Wo die erste Hälfte des Films (der immerhin eine Laufzeit von 129 Minuten hat) in sich stimmig ist und gerade die vielen Wechsel aus schwarz-weiß Szenen in der Vergangenheit (visuell klar Klischeehaft, aber die Wirkung ist atemberaubend) und Harry Hafts Kampf gegen Rocky Marciano hervorragend miteinander zu verbinden weiß, gerät der Film nach dem Kampf etwas aus den Fugen. Zu träge wird danach weitererzählt, was für eine Selbstbestrafung und was für ein Leid er weiterhin in sich trägt, bis er schließlich eines Tages frieden finden kann. Und ja, gerade die ruhigeren Momente sind die kraftvollsten von The Survivor: Wenn aus einem schönen Feuerwerk eine traumatische Erinnerung an Bomben und Flucht wird, wenn Harry darüber philosophiert, was überleben im Konzentrationslager überhaupt bedeutet hat und wie Schattierungen ausfallen. Wie können wir (oder andere) hier überhaupt über diesen Part seines Lebens urteilen? Schwer wiegen daher diese Szenen, die jedoch zum Ende hin weniger werden. Die Laufzeit stellt sich schließlich aber dennoch selbst ein Bein und erzählt zum Ende hin – bis auf das Finale – wenig neues.

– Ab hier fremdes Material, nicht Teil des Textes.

(* ===== verification/MdRender.v ===== *)
(** The renderings of a Markdown text. Footnotes are numbered from 1 in the order of their
    first mention, each listed once behind the text, under the number that its references
    show; a summary is the first block; every rendering ends without panic. *)

From Stdlib Require Import Sorting.Sorted.
From stdpp Require Import sorting.
From S2P Require Import Prelude RustStd Toc IdMap LangString DocTest MdEvents MdCorrect.

Section footnotes.
Context {X : Type} (push_html : list (Event X) -> string).

(** ** The notes of a text *)

(** A name with the content of its definition. *)
Abbreviation Note := (string * list (Event X))%type.

(** A text in pieces. *)
Inductive FnPiece := Other (e : Event X) | Reference (name : string) | Def (name : string) (content : list (Event X)).

Fixpoint fn_pieces (fuel : nat) (events : list (Event X)) : list FnPiece :=
  match fuel, events with
  | S fuel, FootnoteReference name :: inner => Reference name :: fn_pieces fuel inner
  | S fuel, Start (FootnoteDefinition name) :: inner =>
      let '(content, rest) := take_definition inner in Def name content :: fn_pieces fuel rest
  | S fuel, e :: inner => Other e :: fn_pieces fuel inner
  | _, _ => []
  end.

(** A name gets its place at the first mention. *)
Definition mention (name : string) (ns : list Note) : list Note :=
  if decide (name ∈ ns.*1) then ns else ns ++ [(name, [])].
(** The number of a name, from [k] on. *)
Fixpoint place (k : nat) (name : string) (ns : list Note) : nat :=
  match ns with
  | [] => k
  | n :: ns => if decide (n.1 = name) then k else place (S k) name ns
  end.
(** The last definition of a name counts. *)
Fixpoint defined (name : string) (content : list (Event X)) (ns : list Note) : list Note :=
  match ns with
  | [] => []
  | n :: ns => if decide (n.1 = name) then (name, content) :: ns else n :: defined name content ns
  end.

(** The text with its references, and its notes. *)
Fixpoint noted (ps : list FnPiece) (ns : list Note) : list (Event X) * list Note :=
  match ps with
  | [] => ([], ns)
  | Other e :: ps => let r := noted ps ns in (e :: r.1, r.2)
  | Reference name :: ps =>
      let ns := mention name ns in
      let r := noted ps ns in
      (Html (reference_html (Z.of_nat (place 1 name ns))) :: r.1, r.2)
  | Def name content :: ps => noted ps (defined name content (mention name ns))
  end.
(* ===== verification/Cfg.v ===== *)
(** Configuration predicates ([clean/cfg.rs]): [#[doc(cfg(...))]] attributes, their parsing,
    their conjunction and disjunction, and their rendering ([html/escape.rs]); and the
    evaluation of [cfg] predicates by the compiler ([librustc_attr/builtin.rs]). *)

From S2P Require Import Prelude RustStd MetaItems.

(** ** [html::escape::Escape] *)

Definition squote : Ascii.ascii := Ascii.ascii_of_nat 39.

(** The texts of the characters that are escaped. *)
Definition escaped_char (ch : Ascii.ascii) : option string :=
  let n := Ascii.nat_of_ascii ch in
  if n =? 62 then Some "&gt;"
  else if n =? 60 then Some "&lt;"
  else if n =? 38 then Some "&amp;"
  else if n =? 39 then Some "&#39;"
  else if n =? 34 then Some "&quot;"
  else None.

(** The loop over the bytes: what was written, and where the next piece starts. *)
Definition escape_step (s : string) (e : nat * Ascii.ascii) (st : string * nat)
    : outcome (string * nat) :=
  let '(i, ch) := e in
  let '(out, last) := st in
  match escaped_char ch with
  | Some text =>
      piece ← str_slice s last i;
      mret (out +:+ piece +:+ text, i + 1)
  | None => mret st
  end.

Definition Escape (s : string) : outcome string :=
  st ← fold_loop (escape_step s) (imap pair (String.list_ascii_of_string s)) (EmptyString, 0);
  let '(out, last) := (st : string * nat) in
  if last <? String.length s then
    piece ← str_slice_from s last;
    mret (out +:+ piece)
  else mret out.

Module Cfg.
(** ** The data *)

Inductive Cfg :=
| True_
| False_
| Cfg_ (name : string) (value : option string)
| Not (child : Cfg)
| Any (sub_cfgs : list Cfg)
| All (sub_cfgs : list Cfg).

(** [#[derive(PartialEq)]]. *)
#[export] Instance eq_dec : EqDecision Cfg.
Proof.
  unfold EqDecision, RelDecision. fix IH 1. intros [| |n v|c|l|l] [| |n' v'|c'|l'|l'];
    try (right; discriminate); try (left; reflexivity).
  - refine (cast_if_and (decide (n = n')) (decide (v = v'))); congruence.
  - refine (cast_if (IH c c')); congruence.
  - refine (cast_if (@list_eq_dec _ IH l l')); congruence.
  - refine (cast_if (@list_eq_dec _ IH l l')); congruence.
Defined.

(** ** The operators *)

(** [!cfg]. *)
Definition not (self : Cfg) : Cfg :=
  match self with
  | False_ => True_
  | True_ => False_
  | Not cfg => cfg
  | s => Not s
  end.

(** The elements of [b] that are not in [a], pushed one by one. *)
Definition push_new (a : list Cfg) (c : Cfg) : list Cfg :=
  if bool_decide (c ∈ a) then a else a ++ [c].

(** [self &= other]. *)
Definition bitand_assign (self other : Cfg) : Cfg :=
  match self, other with
  | False_, _ | _, True_ => self
  | _, False_ => False_
  | True_, b => b
  | All a, All b => All (foldl push_new a b)
  | All a, b => All (push_new a b)
  | b, All a => All (push_new a b)
  | s, b => if bool_decide (s <> b) then All [s; b] else s
  end.
Definition bitand (self other : Cfg) : Cfg := bitand_assign self other.

(** [self |= other]. *)
Definition bitor_assign (self other : Cfg) : Cfg :=
  match self, other with
  | True_, _ | _, False_ => self
  | _, True_ => True_
  | False_, b => b
  | Any a, Any b => Any (foldl push_new a b)
  | Any a, b => Any (push_new a b)
  | b, Any a => Any (push_new a b)
  | s, b => if bool_decide (s <> b) then Any [s; b] else s
  end.
Definition bitor (self other : Cfg) : Cfg := bitor_assign self other.

(** ** Parsing

    An error is its message; the spans are left out. *)

(** [|x, y| Ok(op(x?, y?))]. *)
Definition both (op : Cfg -> Cfg -> Cfg) (x y : result string Cfg) : result string Cfg :=
  x ← x; y ← y; mret (op x y).

Fixpoint parse (cfg : MetaItem) : result string Cfg :=
  let parse_nested nested_cfg :=
    match nested_cfg with
    | MetaItem_ cfg => parse cfg
    | Literal _ => Err "unexpected literal"
    end in
  match cfg with
  | mk_MetaItem path kind =>
      match path_ident path with
      | None => Err "expected a single identifier"
      | Some name =>
          match kind with
          | Word => Ok (Cfg_ name None)
          | NameValue (LitKind.Str value) => Ok (Cfg_ name (Some value))
          | NameValue _ => Err "value of cfg option should be a string literal"
          | MetaList items =>
              let sub_cfgs := List.map parse_nested items in
              if bool_decide (name = "all") then
                foldl (both bitand) (Ok True_) sub_cfgs
              else if bool_decide (name = "any") then
                foldl (both bitor) (Ok False_) sub_cfgs
              else if bool_decide (name = "not") then
                match sub_cfgs with
                | [sub_cfg] => x ← sub_cfg; mret (not x)
                | _ => Err "expected 1 cfg-pattern"
                end
              else Err "invalid predicate"
          end
      end
  end.

Definition parse_nested (nested_cfg : NestedMetaItem) : result string Cfg :=
  match nested_cfg with
  | MetaItem_ cfg => parse cfg
  | Literal _ => Err "unexpected literal"
  end.

(** ** Evaluation

    [config] is the set of the options of the session. *)
Section matches.
Context (config : gset (string * option string)).

Fixpoint matches (self : Cfg) : bool :=
  match self with
  | False_ => false
  | True_ => true
  | Not child => negb (matches child)
  | All sub_cfgs => forallb matches sub_cfgs
  | Any sub_cfgs => existsb matches sub_cfgs
  | Cfg_ name value => bool_decide ((name, value) ∈ config)
  end.
End matches.

Definition is_simple (self : Cfg) : bool :=
  match self with
  | False_ | True_ | Cfg_ _ _ | Not _ => true
  | All _ | Any _ => false
  end.
Definition is_all (self : Cfg) : bool :=
  match self with
  | False_ | True_ | Cfg_ _ _ | Not _ | All _ => true
  | Any _ => false
  end.

(** ** Rendering *)

Definition lookup_name (table : list (string * string)) (name : string) : string :=
  match List.find (fun e => bool_decide (e.1 = name)) table with
  | Some e => e.2
  | None => EmptyString
  end.

Definition words : list (string * string) :=
  [("unix", "Unix"); ("windows", "Windows"); ("debug_assertions", "debug-assertions enabled")].
Definition target_os : list (string * string) :=
  [("android", "Android"); ("dragonfly", "DragonFly BSD"); ("emscripten", "Emscripten");
   ("freebsd", "FreeBSD"); ("fuchsia", "Fuchsia"); ("haiku", "Haiku"); ("hermit", "HermitCore");
   ("illumos", "illumos"); ("ios", "iOS"); ("l4re", "L4Re"); ("linux", "Linux");
   ("macos", "macOS"); ("netbsd", "NetBSD"); ("openbsd", "OpenBSD"); ("redox", "Redox");
   ("solaris", "Solaris"); ("windows", "Windows")].
Definition target_arch : list (string * string) :=
  [("aarch64", "AArch64"); ("arm", "ARM"); ("asmjs", "JavaScript"); ("mips", "MIPS");
   ("mips64", "MIPS-64"); ("msp430", "MSP430"); ("powerpc", "PowerPC");
   ("powerpc64", "PowerPC-64"); ("s390x", "s390x"); ("sparc64", "SPARC64");
   ("wasm32", "WebAssembly"); ("x86", "x86"); ("x86_64", "x86-64")].
Definition target_vendor : list (string * string) :=
  [("apple", "Apple"); ("pc", "PC"); ("rumprun", "Rumprun"); ("sun", "Sun");
   ("fortanix", "Fortanix")].
Definition target_env : list (string * string) :=
  [("gnu", "GNU"); ("msvc", "MSVC"); ("musl", "musl"); ("newlib", "Newlib");
   ("uclibc", "uClibc"); ("sgx", "SGX")].

Definition human_readable (n : string) (value : option string) : string :=
  match value with
  | None => lookup_name words n
  | Some v =>
      if bool_decide (n = "target_os") then lookup_name target_os v
      else if bool_decide (n = "target_arch") then lookup_name target_arch v
      else if bool_decide (n = "target_vendor") then lookup_name target_vendor v
      else if bool_decide (n = "target_env") then lookup_name target_env v
      else EmptyString
  end.

(** The options that are written as they are. *)
Definition written_as_is (short : bool) (n v : string) : option string :=
  if bool_decide (n = "target_endian") then Some (v +:+ "-endian")
  else if bool_decide (n = "target_pointer_width") then Some (v +:+ "-bit")
  else if bool_decide (n = "target_feature") then
    Some (if short then "<code>" +:+ v +:+ "</code>"
          else "target feature <code>" +:+ v +:+ "</code>")
  else None.

(** The arm [Cfg::Cfg(name, value)]. *)
Definition html_option (short : bool) (n : string) (value : option string) : outcome string :=
  match value ≫= written_as_is short n with
  | Some text => mret text
  | None =>
      if negb (bool_decide (human_readable n value = EmptyString)) then
        mret (human_readable n value)
      else
        name ← Escape n;
        match value with
        | Some v =>
            val ← Escape v;
            mret ("<code>" +:+ name +:+ "=" +:+ dquote +:+ val +:+ dquote +:+ "</code>")
        | None => mret ("<code>" +:+ name +:+ "</code>")
        end
  end.

Definition write_with_opt_paren (has_paren : bool) (obj : string) : string :=
  (if has_paren then "(" else EmptyString) +:+ obj +:+ (if has_paren then ")" else EmptyString).

(** The loop over [sub_cfgs.iter().enumerate()]: the texts of the elements, behind [first]
    or a separator. *)
Definition write_list (first separator : string) (texts : list string) : string :=
  foldr String.append EmptyString
    (imap (fun i text => (if i =? 0 then first else separator) +:+ text) texts).

(** [impl Display for Html]. *)
Fixpoint Html (short : bool) (self : Cfg) : outcome string :=
  match self with
  | Not child =>
      match child with
      | Any sub_cfgs =>
          texts ← map_loop (fun sub_cfg =>
            obj ← Html short sub_cfg;
            mret (write_with_opt_paren (negb (is_all sub_cfg)) obj)) sub_cfgs;
          mret (write_list "neither "
                  (if forallb is_simple sub_cfgs then " nor " else ", nor ") texts)
      | Cfg_ n value => text ← html_option short n value; mret ("non-" +:+ text)
      | _ => text ← Html short child; mret ("not (" +:+ text +:+ ")")
      end
  | Any sub_cfgs =>
      texts ← map_loop (fun sub_cfg =>
        obj ← Html short sub_cfg;
        mret (write_with_opt_paren (negb (is_all sub_cfg)) obj)) sub_cfgs;
      mret (write_list EmptyString (if forallb is_simple sub_cfgs then " or " else ", or ") texts)
  | All sub_cfgs =>
      texts ← map_loop (fun sub_cfg =>
        obj ← Html short sub_cfg;
        mret (write_with_opt_paren (negb (is_simple sub_cfg)) obj)) sub_cfgs;
      mret (write_list EmptyString " and " texts)
  | True_ => mret "everywhere"
  | False_ => mret "nowhere"
  | Cfg_ n value => html_option short n value
  end.

Fixpoint should_capitalize_first_letter (self : Cfg) : bool :=
  match self with
  | False_ | True_ | Not _ => true
  | Any (c :: _) | All (c :: _) => should_capitalize_first_letter c
  | Any [] | All [] => false
  | Cfg_ name _ => bool_decide (name = "debug_assertions") || bool_decide (name = "target_endian")
  end.

Definition should_append_only_to_description (self : Cfg) : bool :=
  match self with
  | False_ | True_ => false
  | Any _ | All _ | Cfg_ _ _ => true
  | Not (Cfg_ _ _) => true
  | Not _ => false
  end.

Definition should_use_with_in_description (self : Cfg) : bool :=
  match self with Cfg_ name _ => bool_decide (name = "target_feature") | _ => false end.

Definition is_ascii_lowercase (c : Ascii.ascii) : bool :=
  let n := Ascii.nat_of_ascii c in (97 <=? n) && (n <=? 122).
Definition is_ascii_alphanumeric (c : Ascii.ascii) : bool :=
  let n := Ascii.nat_of_ascii c in
  is_ascii_lowercase c || ((65 <=? n) && (n <=? 90)) || ((48 <=? n) && (n <=? 57)).
Definition to_ascii_uppercase (c : Ascii.ascii) : Ascii.ascii :=
  if is_ascii_lowercase c then Ascii.ascii_of_nat (Ascii.nat_of_ascii c - 32) else c.

(** [if let Some(i) = msg.find(alphanumeric) { msg[i..i + 1].make_ascii_uppercase() }]. *)
Fixpoint capitalize (msg : string) : string :=
  match msg with
  | EmptyString => EmptyString
  | String c rest =>
      if is_ascii_alphanumeric c then String (to_ascii_uppercase c) rest
      else String c (capitalize rest)
  end.

Definition render_short_html (self : Cfg) : outcome string :=
  msg ← Html true self;
  mret (if should_capitalize_first_letter self then capitalize msg else msg).

Definition render_long_html (self : Cfg) : outcome string :=
  let on := if should_use_with_in_description self then "with" else "on" in
  text ← Html false self;
  mret ("This is supported " +:+ on +:+ " <strong>" +:+ text +:+ "</strong>"
        +:+ (if should_append_only_to_description self then " only" else EmptyString) +:+ ".").
End Cfg.
Export (hints) Cfg.
Abbreviation Cfg := Cfg.Cfg.

(** ** [librustc_attr]: [cfg_matches] and [eval_condition]

    The errors that are reported are collected as their messages. The evaluation of
    [version(...)], which compares with the version of the compiler, and the feature gates
    are arguments. *)
Section eval.
Context (config : gset (string * option string)).
Context (version : list NestedMetaItem -> bool * list string).
Context (try_gate_cfg : MetaItem -> list string).

(** A computation that reports errors. *)
Definition reported (A : Type) : Type := A * list string.
Definition report {A} (msg : string) (a : A) : reported A := (a, [msg]).

(** [iter().any(f)] and [iter().all(f)]: the evaluation stops at the first answer. *)
Fixpoint report_any {A} (f : A -> reported bool) (l : list A) : reported bool :=
  match l with
  | [] => (false, [])
  | x :: l =>
      let '(b, msgs) := f x in
      if b then (true, msgs) else let '(b, msgs') := report_any f l in (b, msgs ++ msgs')
  end.
Fixpoint report_all {A} (f : A -> reported bool) (l : list A) : reported bool :=
  match l with
  | [] => (true, [])
  | x :: l =>
      let '(b, msgs) := f x in
      if b then let '(b, msgs') := report_all f l in (b, msgs ++ msgs') else (false, msgs)
  end.

(** The closure of [cfg_matches]. *)
Definition eval_cfg (cfg : MetaItem) : reported bool :=
  let gate := try_gate_cfg cfg in
  let '(b, msgs) :=
    if negb (length (mi_path cfg) =? 1) then
      report "`cfg` predicate key must be an identifier" true
    else
      match mi_kind cfg with
      | MetaList _ => report "unexpected parentheses after `cfg` predicate key" true
      | NameValue lit =>
          if negb (LitKind.is_str lit) then
            report "literal in `cfg` predicate value must be a string" true
          else (bool_decide ((mi_name_or_empty cfg, mi_value_str cfg) ∈ config), [])
      | Word => (bool_decide ((mi_name_or_empty cfg, mi_value_str cfg) ∈ config), [])
      end in
  (b, gate ++ msgs).

Fixpoint eval_condition (cfg : MetaItem) : reported bool :=
  match cfg with
  | mk_MetaItem path (MetaList mis) =>
      let name := default EmptyString (path_ident path) in
      if bool_decide (name = "version") then
        let '(b, msgs) := version mis in (b, try_gate_cfg cfg ++ msgs)
      else if negb (forallb is_meta_item mis) then report "unsupported literal" false
      else
        let eval mi := match mi with MetaItem_ mi => eval_condition mi | Literal _ => (false, []) end in
        if bool_decide (name = "any") then report_any eval mis
        else if bool_decide (name = "all") then report_all eval mis
        else if bool_decide (name = "not") then
          match mis with
          | [mi] => let '(b, msgs) := eval mi in (negb b, msgs)
          | _ => report "expected 1 cfg-pattern" false
          end
        else report "invalid predicate" false
  | _ => eval_cfg cfg
  end.

Definition cfg_matches (cfg : MetaItem) : reported bool := eval_condition cfg.
End eval.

Was bleibt ist aber ein eindringliches Drama, welches nicht nur mit seinem Hauptdarsteller brillieren kann, sondern im Gesamten mit seinem Cast. Egal ob ein Kurzauftritt von Danny DeVito, Peter Sarsgaard als Journalist oder Vicky Krieps als menschlicher Anker für Harry. Und auch hier überzeugt The Survivor: Bei seinen Kämpfen. Wo die schwarz-weißen Sequenzen vor allem brachial, schmerzhaft und grausam sind, ist der Kampf gegen Marciano von einer Fiebrigkeit erfasst, die zu gefallen weiß. Visuell und auch vom Score her, ist so The Survivor – auch wenn man dem Film an sieht, dass er nicht das größte Budget hatte – sehr gelungen und fügt sich gekonnt in das Genre ein. Fans von Ben Foster, von menschlichen Dramen und einer Reise zum Frieden für sich selbst, sei der Film daher wärmstens empfohlen.
Fazit
"The Survivor" ist in vielerlei Hinsicht beeindruckend: Sei es durch seine (wahre) Geschichte voller Leid, Hoffnung, Suche, Liebe, Schuld und Sühne, durch die beeindruckende Performance von Ben Foster oder seine fiebrigen wie brachialen Bilder, die schwarz-weiß durchtrunken sind, wenn es um die Zeit des Holocaust geht. Doch auch dies ist der Film von Barry Levinson: Ein wenig zu lang und er schafft es zum Ende hin nicht seiner Figur und seinem Film einen gekonnten Abschluss zu geben. Zwar ist das Finale berührend, doch der Weg ab der 2. Hälfte des Films dort hin ist zu weit. Fans kommen dennoch nicht um dieses Drama herum.